**What the exercise asks**:
Please repeat, from the entries that follow, the lines from the one containing "qlinked m n l" through the one containing "revert q. induction l as [|[x" exactly, adding nothing.

**Records supplied**:

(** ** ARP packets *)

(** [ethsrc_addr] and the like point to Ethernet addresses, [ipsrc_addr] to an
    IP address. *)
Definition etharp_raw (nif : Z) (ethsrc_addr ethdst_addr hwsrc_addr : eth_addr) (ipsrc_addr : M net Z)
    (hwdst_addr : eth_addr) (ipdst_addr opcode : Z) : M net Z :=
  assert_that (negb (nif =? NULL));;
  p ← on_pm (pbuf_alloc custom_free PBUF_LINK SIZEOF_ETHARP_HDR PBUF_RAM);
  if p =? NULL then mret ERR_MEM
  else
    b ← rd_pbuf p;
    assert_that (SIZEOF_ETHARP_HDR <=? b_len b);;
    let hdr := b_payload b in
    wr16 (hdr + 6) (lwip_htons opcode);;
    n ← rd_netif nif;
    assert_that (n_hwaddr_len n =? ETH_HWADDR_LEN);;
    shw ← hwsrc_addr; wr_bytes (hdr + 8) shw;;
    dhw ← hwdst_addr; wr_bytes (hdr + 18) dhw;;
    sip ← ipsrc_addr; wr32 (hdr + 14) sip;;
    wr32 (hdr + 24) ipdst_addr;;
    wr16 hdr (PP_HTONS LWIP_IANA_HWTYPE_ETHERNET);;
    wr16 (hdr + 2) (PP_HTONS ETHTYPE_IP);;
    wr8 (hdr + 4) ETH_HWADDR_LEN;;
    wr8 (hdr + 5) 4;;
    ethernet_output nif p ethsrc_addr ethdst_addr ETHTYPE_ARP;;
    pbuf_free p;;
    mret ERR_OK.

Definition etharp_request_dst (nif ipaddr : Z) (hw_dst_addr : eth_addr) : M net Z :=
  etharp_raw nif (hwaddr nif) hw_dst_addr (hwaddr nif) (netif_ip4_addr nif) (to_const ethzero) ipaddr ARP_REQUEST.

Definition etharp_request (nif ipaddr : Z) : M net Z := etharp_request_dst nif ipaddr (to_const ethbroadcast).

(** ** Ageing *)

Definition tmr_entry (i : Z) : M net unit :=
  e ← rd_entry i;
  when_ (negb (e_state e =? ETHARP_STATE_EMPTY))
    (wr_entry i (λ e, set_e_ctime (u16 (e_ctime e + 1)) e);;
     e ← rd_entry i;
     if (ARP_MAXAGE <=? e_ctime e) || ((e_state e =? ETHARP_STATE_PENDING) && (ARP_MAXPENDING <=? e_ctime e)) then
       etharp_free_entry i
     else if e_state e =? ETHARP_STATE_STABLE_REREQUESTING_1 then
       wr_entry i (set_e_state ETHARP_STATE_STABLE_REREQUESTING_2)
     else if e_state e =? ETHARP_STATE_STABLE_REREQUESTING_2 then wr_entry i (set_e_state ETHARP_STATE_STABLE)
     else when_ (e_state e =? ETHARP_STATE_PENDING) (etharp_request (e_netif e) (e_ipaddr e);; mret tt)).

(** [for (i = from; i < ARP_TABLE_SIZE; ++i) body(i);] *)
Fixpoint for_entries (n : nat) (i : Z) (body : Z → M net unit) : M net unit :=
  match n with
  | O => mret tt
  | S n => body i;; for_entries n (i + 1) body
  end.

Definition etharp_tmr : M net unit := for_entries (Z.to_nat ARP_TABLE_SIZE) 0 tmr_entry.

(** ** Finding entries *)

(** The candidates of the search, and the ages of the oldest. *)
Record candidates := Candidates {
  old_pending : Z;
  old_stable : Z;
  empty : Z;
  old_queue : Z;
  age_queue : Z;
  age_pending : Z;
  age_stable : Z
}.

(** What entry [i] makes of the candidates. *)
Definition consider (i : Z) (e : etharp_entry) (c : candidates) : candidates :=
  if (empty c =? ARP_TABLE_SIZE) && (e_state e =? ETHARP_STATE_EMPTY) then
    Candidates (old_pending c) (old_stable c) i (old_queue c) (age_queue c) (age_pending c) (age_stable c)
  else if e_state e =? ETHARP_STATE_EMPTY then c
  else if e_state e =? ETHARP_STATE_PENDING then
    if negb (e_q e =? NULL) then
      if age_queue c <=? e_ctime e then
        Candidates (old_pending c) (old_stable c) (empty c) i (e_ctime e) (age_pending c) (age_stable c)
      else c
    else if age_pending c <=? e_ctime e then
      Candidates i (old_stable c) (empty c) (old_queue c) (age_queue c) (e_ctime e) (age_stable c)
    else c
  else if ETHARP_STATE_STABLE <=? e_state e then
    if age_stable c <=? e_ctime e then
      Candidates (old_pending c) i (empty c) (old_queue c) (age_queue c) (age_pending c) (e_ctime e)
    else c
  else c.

--

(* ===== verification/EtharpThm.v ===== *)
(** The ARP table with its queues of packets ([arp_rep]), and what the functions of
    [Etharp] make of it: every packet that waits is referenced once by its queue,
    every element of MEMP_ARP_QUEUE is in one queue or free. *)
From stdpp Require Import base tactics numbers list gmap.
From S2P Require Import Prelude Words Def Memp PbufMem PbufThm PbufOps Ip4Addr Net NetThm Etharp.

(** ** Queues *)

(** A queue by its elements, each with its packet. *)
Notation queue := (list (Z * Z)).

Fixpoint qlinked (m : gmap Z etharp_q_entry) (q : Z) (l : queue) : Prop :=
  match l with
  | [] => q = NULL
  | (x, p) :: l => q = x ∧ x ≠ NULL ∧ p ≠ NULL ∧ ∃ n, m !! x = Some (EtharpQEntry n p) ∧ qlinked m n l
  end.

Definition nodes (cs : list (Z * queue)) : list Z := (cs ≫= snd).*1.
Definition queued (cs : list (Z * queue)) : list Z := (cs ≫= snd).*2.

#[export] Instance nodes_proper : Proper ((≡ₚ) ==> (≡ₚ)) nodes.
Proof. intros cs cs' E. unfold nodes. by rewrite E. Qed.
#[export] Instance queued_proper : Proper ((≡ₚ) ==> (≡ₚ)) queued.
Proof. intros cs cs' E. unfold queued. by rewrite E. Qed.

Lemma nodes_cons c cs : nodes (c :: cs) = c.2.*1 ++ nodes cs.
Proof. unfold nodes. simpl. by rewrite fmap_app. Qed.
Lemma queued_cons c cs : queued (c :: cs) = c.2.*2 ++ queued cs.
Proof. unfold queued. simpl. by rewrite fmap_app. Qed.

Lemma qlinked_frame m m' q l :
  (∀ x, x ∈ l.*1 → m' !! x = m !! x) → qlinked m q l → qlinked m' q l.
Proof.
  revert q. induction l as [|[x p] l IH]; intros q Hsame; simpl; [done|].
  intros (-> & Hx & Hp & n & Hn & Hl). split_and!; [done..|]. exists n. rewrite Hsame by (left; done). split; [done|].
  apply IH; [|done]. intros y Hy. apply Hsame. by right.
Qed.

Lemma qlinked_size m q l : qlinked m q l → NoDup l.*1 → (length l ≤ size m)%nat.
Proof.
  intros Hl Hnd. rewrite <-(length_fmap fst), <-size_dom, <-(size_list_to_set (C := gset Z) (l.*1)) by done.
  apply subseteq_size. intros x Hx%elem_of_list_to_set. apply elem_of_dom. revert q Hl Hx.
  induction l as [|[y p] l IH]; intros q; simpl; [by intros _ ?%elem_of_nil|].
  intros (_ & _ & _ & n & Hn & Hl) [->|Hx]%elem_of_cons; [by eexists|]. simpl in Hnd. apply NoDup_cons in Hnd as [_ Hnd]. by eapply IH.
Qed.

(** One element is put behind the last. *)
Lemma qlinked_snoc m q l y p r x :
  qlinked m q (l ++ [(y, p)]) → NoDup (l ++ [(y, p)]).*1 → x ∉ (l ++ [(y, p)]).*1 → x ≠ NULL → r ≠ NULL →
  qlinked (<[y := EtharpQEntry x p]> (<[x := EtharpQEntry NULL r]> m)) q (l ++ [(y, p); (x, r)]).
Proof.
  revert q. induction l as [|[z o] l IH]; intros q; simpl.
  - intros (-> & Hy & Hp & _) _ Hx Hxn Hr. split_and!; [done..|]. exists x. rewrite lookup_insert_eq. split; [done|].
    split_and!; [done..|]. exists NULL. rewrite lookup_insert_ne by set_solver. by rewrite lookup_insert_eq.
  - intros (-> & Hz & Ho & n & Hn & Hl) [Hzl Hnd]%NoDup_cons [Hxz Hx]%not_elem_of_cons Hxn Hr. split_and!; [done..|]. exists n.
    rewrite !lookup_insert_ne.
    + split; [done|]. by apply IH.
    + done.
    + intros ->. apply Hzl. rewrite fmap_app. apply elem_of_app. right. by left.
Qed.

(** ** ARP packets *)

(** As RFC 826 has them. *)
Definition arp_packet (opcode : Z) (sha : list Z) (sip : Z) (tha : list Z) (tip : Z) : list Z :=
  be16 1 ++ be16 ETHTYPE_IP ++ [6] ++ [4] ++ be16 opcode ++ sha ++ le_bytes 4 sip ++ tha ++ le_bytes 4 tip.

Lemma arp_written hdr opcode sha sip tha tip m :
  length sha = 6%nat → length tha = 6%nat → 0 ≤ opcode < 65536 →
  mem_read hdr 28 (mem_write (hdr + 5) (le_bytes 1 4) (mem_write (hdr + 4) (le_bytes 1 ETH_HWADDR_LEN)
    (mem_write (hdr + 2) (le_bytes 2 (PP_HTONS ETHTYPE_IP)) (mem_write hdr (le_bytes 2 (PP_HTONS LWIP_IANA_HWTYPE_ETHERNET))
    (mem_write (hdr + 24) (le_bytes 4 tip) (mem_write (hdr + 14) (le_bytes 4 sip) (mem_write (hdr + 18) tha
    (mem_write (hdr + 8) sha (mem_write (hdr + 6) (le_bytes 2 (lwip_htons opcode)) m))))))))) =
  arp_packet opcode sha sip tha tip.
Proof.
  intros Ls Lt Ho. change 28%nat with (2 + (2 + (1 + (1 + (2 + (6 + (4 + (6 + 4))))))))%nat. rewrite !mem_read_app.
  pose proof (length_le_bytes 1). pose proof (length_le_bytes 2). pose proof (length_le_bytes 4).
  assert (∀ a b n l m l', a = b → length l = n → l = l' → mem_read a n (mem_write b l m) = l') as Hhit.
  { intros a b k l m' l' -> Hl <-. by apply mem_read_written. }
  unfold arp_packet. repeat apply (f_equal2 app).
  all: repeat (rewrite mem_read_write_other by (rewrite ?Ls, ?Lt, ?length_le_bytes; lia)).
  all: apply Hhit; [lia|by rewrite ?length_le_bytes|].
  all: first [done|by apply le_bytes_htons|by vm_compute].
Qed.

==

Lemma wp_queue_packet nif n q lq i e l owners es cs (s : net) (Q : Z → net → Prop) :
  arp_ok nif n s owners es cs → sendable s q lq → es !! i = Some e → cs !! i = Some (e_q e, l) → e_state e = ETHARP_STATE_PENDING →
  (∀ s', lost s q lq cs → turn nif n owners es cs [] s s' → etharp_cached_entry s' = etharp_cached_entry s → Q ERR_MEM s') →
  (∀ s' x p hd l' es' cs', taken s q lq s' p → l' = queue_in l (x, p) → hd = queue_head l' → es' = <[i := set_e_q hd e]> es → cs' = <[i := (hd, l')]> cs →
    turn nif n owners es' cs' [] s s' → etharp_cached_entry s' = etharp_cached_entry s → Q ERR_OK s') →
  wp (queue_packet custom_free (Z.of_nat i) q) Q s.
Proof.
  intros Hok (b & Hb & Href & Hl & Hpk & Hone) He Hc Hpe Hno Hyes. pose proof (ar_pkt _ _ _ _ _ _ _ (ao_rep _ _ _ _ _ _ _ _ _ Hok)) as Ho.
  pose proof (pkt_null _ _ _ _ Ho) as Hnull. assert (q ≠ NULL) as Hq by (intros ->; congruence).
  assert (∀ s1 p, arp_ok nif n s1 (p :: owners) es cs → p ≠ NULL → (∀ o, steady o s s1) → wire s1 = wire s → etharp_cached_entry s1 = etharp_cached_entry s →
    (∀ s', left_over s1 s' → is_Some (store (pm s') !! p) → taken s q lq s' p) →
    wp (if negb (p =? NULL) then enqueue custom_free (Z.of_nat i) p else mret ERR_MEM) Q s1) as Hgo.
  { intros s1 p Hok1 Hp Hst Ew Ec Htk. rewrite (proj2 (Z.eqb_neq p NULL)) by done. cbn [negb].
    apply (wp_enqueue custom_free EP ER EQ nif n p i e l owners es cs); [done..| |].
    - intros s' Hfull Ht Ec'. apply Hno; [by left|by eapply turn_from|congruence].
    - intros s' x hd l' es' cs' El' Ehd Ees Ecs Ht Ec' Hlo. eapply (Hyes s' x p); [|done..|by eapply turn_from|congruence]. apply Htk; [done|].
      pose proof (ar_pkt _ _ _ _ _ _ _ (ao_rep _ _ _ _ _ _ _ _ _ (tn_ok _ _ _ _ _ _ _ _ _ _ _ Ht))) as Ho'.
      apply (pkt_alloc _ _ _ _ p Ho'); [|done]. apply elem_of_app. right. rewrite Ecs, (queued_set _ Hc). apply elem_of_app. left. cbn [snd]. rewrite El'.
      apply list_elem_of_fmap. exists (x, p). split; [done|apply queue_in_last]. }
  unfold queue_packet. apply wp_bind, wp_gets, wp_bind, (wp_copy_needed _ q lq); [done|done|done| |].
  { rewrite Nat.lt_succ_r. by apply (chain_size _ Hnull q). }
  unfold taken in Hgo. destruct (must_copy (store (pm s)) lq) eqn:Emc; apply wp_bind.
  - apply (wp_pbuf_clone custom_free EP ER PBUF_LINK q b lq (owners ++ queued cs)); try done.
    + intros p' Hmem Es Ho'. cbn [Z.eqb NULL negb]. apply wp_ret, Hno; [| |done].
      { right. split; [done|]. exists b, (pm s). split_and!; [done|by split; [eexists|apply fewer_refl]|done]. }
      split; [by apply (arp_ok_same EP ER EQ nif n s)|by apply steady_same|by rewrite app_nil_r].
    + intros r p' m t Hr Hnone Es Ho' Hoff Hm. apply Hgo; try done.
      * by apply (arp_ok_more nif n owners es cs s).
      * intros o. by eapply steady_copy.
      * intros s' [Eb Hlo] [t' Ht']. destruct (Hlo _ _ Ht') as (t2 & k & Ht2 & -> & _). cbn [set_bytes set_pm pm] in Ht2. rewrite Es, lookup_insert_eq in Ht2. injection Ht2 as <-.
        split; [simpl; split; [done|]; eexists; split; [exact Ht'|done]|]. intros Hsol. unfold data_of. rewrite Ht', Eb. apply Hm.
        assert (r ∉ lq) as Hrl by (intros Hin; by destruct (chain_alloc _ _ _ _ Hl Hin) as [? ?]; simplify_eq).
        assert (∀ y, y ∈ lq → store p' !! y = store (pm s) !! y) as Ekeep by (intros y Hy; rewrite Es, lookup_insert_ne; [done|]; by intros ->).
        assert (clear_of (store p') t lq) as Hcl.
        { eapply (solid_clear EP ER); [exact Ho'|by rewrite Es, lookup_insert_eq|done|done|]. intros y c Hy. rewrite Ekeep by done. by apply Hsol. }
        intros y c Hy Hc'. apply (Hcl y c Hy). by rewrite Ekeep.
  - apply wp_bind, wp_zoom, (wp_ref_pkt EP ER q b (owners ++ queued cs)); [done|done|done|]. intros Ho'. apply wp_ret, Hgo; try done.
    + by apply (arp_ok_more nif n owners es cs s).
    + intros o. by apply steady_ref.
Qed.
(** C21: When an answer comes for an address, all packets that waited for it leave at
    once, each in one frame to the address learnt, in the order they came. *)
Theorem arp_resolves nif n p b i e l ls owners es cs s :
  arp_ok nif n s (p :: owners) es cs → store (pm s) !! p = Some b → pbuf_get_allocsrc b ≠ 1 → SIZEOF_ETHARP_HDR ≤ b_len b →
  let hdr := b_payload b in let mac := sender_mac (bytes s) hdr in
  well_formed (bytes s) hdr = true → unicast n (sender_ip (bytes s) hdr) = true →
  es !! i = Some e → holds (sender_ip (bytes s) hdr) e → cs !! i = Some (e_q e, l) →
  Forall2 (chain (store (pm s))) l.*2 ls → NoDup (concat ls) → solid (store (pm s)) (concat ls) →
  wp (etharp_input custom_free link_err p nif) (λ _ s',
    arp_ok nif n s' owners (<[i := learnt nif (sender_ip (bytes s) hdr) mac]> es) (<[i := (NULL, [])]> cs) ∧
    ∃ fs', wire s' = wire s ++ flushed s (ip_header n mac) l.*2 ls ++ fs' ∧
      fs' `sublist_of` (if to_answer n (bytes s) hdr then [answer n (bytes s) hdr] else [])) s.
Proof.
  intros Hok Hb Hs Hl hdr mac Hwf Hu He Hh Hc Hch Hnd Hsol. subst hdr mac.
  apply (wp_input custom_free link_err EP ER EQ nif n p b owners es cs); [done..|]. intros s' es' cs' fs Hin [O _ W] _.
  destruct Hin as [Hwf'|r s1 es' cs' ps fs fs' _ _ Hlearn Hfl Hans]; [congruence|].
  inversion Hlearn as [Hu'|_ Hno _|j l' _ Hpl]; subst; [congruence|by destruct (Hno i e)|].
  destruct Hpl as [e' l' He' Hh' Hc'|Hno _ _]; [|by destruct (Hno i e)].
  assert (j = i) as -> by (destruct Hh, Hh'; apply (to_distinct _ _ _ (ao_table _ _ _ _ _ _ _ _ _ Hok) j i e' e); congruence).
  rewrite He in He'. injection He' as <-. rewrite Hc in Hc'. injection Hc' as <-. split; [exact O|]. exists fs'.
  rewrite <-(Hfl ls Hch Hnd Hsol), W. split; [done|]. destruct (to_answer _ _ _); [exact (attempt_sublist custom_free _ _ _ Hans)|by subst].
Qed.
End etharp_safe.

**Response to the exercise**:
  | (x, p) :: l => q = x ∧ x ≠ NULL ∧ p ≠ NULL ∧ ∃ n, m !! x = Some (EtharpQEntry n p) ∧ qlinked m n l
  end.

Definition nodes (cs : list (Z * queue)) : list Z := (cs ≫= snd).*1.
Definition queued (cs : list (Z * queue)) : list Z := (cs ≫= snd).*2.

#[export] Instance nodes_proper : Proper ((≡ₚ) ==> (≡ₚ)) nodes.
Proof. intros cs cs' E. unfold nodes. by rewrite E. Qed.
#[export] Instance queued_proper : Proper ((≡ₚ) ==> (≡ₚ)) queued.
Proof. intros cs cs' E. unfold queued. by rewrite E. Qed.

Lemma nodes_cons c cs : nodes (c :: cs) = c.2.*1 ++ nodes cs.
Proof. unfold nodes. simpl. by rewrite fmap_app. Qed.
Lemma queued_cons c cs : queued (c :: cs) = c.2.*2 ++ queued cs.
Proof. unfold queued. simpl. by rewrite fmap_app. Qed.

Lemma qlinked_frame m m' q l :
  (∀ x, x ∈ l.*1 → m' !! x = m !! x) → qlinked m q l → qlinked m' q l.
Proof.
  revert q. induction l as [|[x p] l IH]; intros q Hsame; simpl; [done|].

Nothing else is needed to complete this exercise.